The Role of Dual Mutations G347E and E349D of the Pigeon Paramyxovirus Type 1 Hemagglutinin-Neuraminidase Protein In Vitro and In Vivo.

Pigeon Newcastle disease (ND) is the most common viral infectious disease in the pigeon industry, caused by pigeon paramyxovirus type 1 (PPMV-1), a variant of chicken-origin Newcastle disease virus (NDV). Previous studies have identified significant amino acid differences between PPMV-1 and chicken-origin NDV at positions 347 and 349 in the hemagglutinin-neuraminidase (HN) protein, with PPMV-1 predominantly exhibiting glycine (G) at position 347 and glutamic acid (E) at position 349, while most chicken-origin NDVs show E at position 347 and aspartic acid (D) at position 349. However, the impact of these amino acid substitutions remains unclear. In this study, we generated a recombinant virus, NT-10-G347E/E349D, by introducing the G347E and E349D dual mutations into a PPMV-1 strain NT-10 using reverse genetics. The biological characteristics of NT-10 and NT-10-G347E/E349D were compared both in vitro and in vivo. In vitro, the G347E and E349D dual mutations reduce NT-10's replication and neuraminidase activity in pigeon embryo fibroblast (PEF) cells while enhancing both in chicken embryo fibroblast (CEF) cells.
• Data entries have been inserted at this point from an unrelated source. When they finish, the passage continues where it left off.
(* ===== verification/XfsCheck.v ===== *)
(** * K64XFS: the consistency checker ([k64_xfs_check] of [k64_xfs.c])

    The read-only checker, its loops one definition each.  [note] is the
    repeated [out->errors++; if (!out->message[0]) xfs_copy(out->message, ...)]. *)
From Stdlib Require Import ZArith Lia.
From stdpp Require Import base list.
From S2P Require Import Prelude Exec KString XfsFormat Block Cache Journal XfsCore XfsDir XfsOps.

(** [out->errors] and [out->message] *)
Definition note (rep : Z * list Z) (msg : list Z) : Z * list Z :=
  (u32 (fst rep + 1), match snd rep with [] => xfs_copy 96 (Some msg) | m => m end).

Section check.
Context {W : Type} (dev : k64_block_device_t W).
Abbreviation st := (xstate W).

Definition get_tmp2 : M st (list Z) := gets xfs_tmp_block2.
Definition get_tmp3 : M st (list Z) := gets xfs_tmp_block3.
Definition get_seen : M st (list Z) := gets xfs_check_seen_block.

(** Whether the blocks fit in the one-block bitmap of blocks seen. *)
Definition seen_fits (sb : k64_xfs_superblock_disk_t) : bool :=
  s_total_blocks sb <=? K64_XFS_BLOCK_SIZE * 8.

(** Block [b] of an extent. *)
Definition check_extent_block (b : Z) (rep : Z * list Z) : M st (Z * list Z) :=
  sb ← get_super;
  bitmap ← get_tmp2;
  marked ← deref (xfs_bitmap_get bitmap (u32 b));
  rep ← (if negb marked then mret (note rep (str "extent block unmarked"))
         else if seen_fits sb then
           seen ← get_seen;
           dup ← deref (xfs_bitmap_get seen (u32 b));
           mret (if (dup : bool) then note rep (str "extent block duplicate") else rep)
         else mret rep);
  (if seen_fits sb then
     seen ← get_seen;
     seen ← deref (xfs_bitmap_set seen (u32 b) true);
     modify (set_seen seen)
   else mret tt) ;;
  mret rep.

Fixpoint check_extent_blocks (n : nat) (b : Z) (rep : Z * list Z) : M st (Z * list Z) :=
  match n with
  | O => mret rep
  | S n => rep ← check_extent_block b rep; check_extent_blocks n (b + 1) rep
  end.

(** One extent: the report and [used_blocks]. *)
Definition check_extent (ex : k64_xfs_extent_disk_t) (rep : Z * list Z) (used_blocks : Z)
    : M st (Z * list Z * Z) :=
  sb ← get_super;
  let start := e_physical_block ex in
  let count := e_block_count ex in
  if (count =? 0) || (start <? s_data_start sb) || (UINT64_MAX - count <? start) ||
     (s_total_blocks sb <? start + count)
  then mret (note rep (str "bad extent range"), used_blocks)
  else
    rep ← check_extent_blocks (Z.to_nat count) start rep;
    mret (rep, u64 (used_blocks + count)).

Fixpoint check_extents (l : list k64_xfs_extent_disk_t) (rep : Z * list Z) (used_blocks : Z)
    : M st (Z * list Z * Z) :=
  match l with
  | [] => mret (rep, used_blocks)
  | ex :: l =>
      '(rep, used_blocks) ← check_extent ex rep used_blocks;
      check_extents l rep used_blocks
  end.

(** The iteration for inode-bitmap bit [i]. *)
Definition check_inode (i : Z) (rep : Z * list Z) (used_inodes used_blocks : Z)
    : M st (Z * list Z * Z * Z) :=
  bitmap ← get_tmp3;
  used ← deref (xfs_bitmap_get bitmap i);
  if negb used then mret (rep, used_inodes, used_blocks)
  else
    let used_inodes := u32 (used_inodes + 1) in
    r ← try (xfs_read_inode dev (i + 1));
    match r with
    | None => mret (note rep (str "bad used inode"), used_inodes, used_blocks)
    | Some inode =>
        let rep := if (i_type inode <? K64_XFS_TYPE_REGULAR) ||
                      (K64_XFS_TYPE_PIPE <? i_type inode) ||
                      (K64_XFS_DIRECT_EXTENTS <? i_extent_count inode)
                   then note rep (str "bad inode fields") else rep in
        '(rep, used_blocks) ← check_extents (live_extents inode) rep used_blocks;
        mret (rep, used_inodes, used_blocks)
    end.

Fixpoint check_inodes (n : nat) (i : Z) (rep : Z * list Z) (used_inodes used_blocks : Z)
    : M st (Z * list Z * Z * Z) :=
  match n with
  | O => mret (rep, used_inodes, used_blocks)
  | S n =>
      '(rep, used_inodes, used_blocks) ← check_inode i rep used_inodes used_blocks;
      check_inodes n (i + 1) rep used_inodes used_blocks
  end.

(** The clear bits of the block bitmap among [b], [b+1], ..., [n] of them. *)
Fixpoint count_free (n : nat) (b : Z) (bitmap : list Z) (acc : Z) : option Z :=
  match n with
  | O => Some acc
  | S n =>
      used ← xfs_bitmap_get bitmap (u32 b);
      count_free n (b + 1) bitmap (if (used : bool) then acc else u64 (acc + 1))
  end.

Definition k64_xfs_check : M st k64_xfs_check_report_t :=
  m ← get_fs;
  let sb := super m in
  cmp ← deref (k64_strncmp (s_magic sb) (cstr K64_XFS_MAGIC) K64_XFS_MAGIC_SIZE);
  if negb (mounted m) || negb (cmp =? 0) || negb (s_block_size sb =? K64_XFS_BLOCK_SIZE) ||
     negb (s_root_inode sb =? 1) || (s_total_blocks sb <=? s_data_start sb)
  then mret (mk_report false 1 0 0 0 (xfs_copy 96 (Some (str "bad superblock"))))
  else
    r ← try (b3 ← xfs_block_read dev (s_inode_bitmap_start sb);
             modify (set_tmp3 b3) ;;
             b2 ← xfs_block_read dev (s_block_bitmap_start sb);
             modify (set_tmp2 b2));
    match r with
    | None => mret (mk_report false 1 0 0 0 (xfs_copy 96 (Some (str "bitmap read failed"))))
    | Some _ =>
        root ← try (xfs_read_inode dev (s_root_inode sb));
        let rep := match root with
                   | Some root_inode =>
                       if i_type root_inode =? K64_XFS_TYPE_DIRECTORY then (0, [])
                       else (1, xfs_copy 96 (Some (str "bad root inode")))
                   | None => (1, xfs_copy 96 (Some (str "bad root inode")))
                   end in
        modify (set_seen (zeros BLOCK)) ;;
        '(rep, used_inodes, used_blocks) ← check_inodes (Z.to_nat K64_XFS_MAX_INODES) 0 rep 0 0;
        bitmap ← get_tmp2;
        bitmap_free ← deref (count_free (Z.to_nat (s_total_blocks sb - s_data_start sb))
                               (s_data_start sb) bitmap 0);
        let rep := if negb (bitmap_free =? s_free_blocks sb)
                   then note rep (str "free count mismatch") else rep in
        let ok := fst rep =? 0 in
        mret (mk_report ok (fst rep) used_inodes used_blocks bitmap_free
                (if (ok : bool) then xfs_copy 96 (Some (str "K64XFS check: OK"))
                 else match snd rep with
                      | [] => xfs_copy 96 (Some (str "K64XFS check: errors"))
                      | msg => msg
                      end))
    end.
End check.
Additionally, these mutations decrease NT-10's binding affinity to the α-2,6 sialic acid receptor while significantly increasing its affinity for the α-2,3 receptor. In vivo, NT-10-G347E/E349D exhibited reduced pathogenicity in pigeons but increased pathogenicity in chickens compared to the parental NT-10 strain. The mutations also reduced the pigeon-to-pigeon transmission of NT-10 but enhanced its transmission from pigeons to chickens. Notably, significant antigenic differences were observed between NT-10 and NT-10-G347E/E349D, as an inactivated vaccine based on NT-10 provided full protection against NT-10 challenge in immunized pigeons but only 67% mortality protection against NT-10-G347E/E349D. Overall, these findings underscore the critical role of amino acids at positions 347 and 349 in PPMV-1 infection, pathogenicity, and transmission, providing a theoretical foundation for the scientific prevention and control of PPMV-1.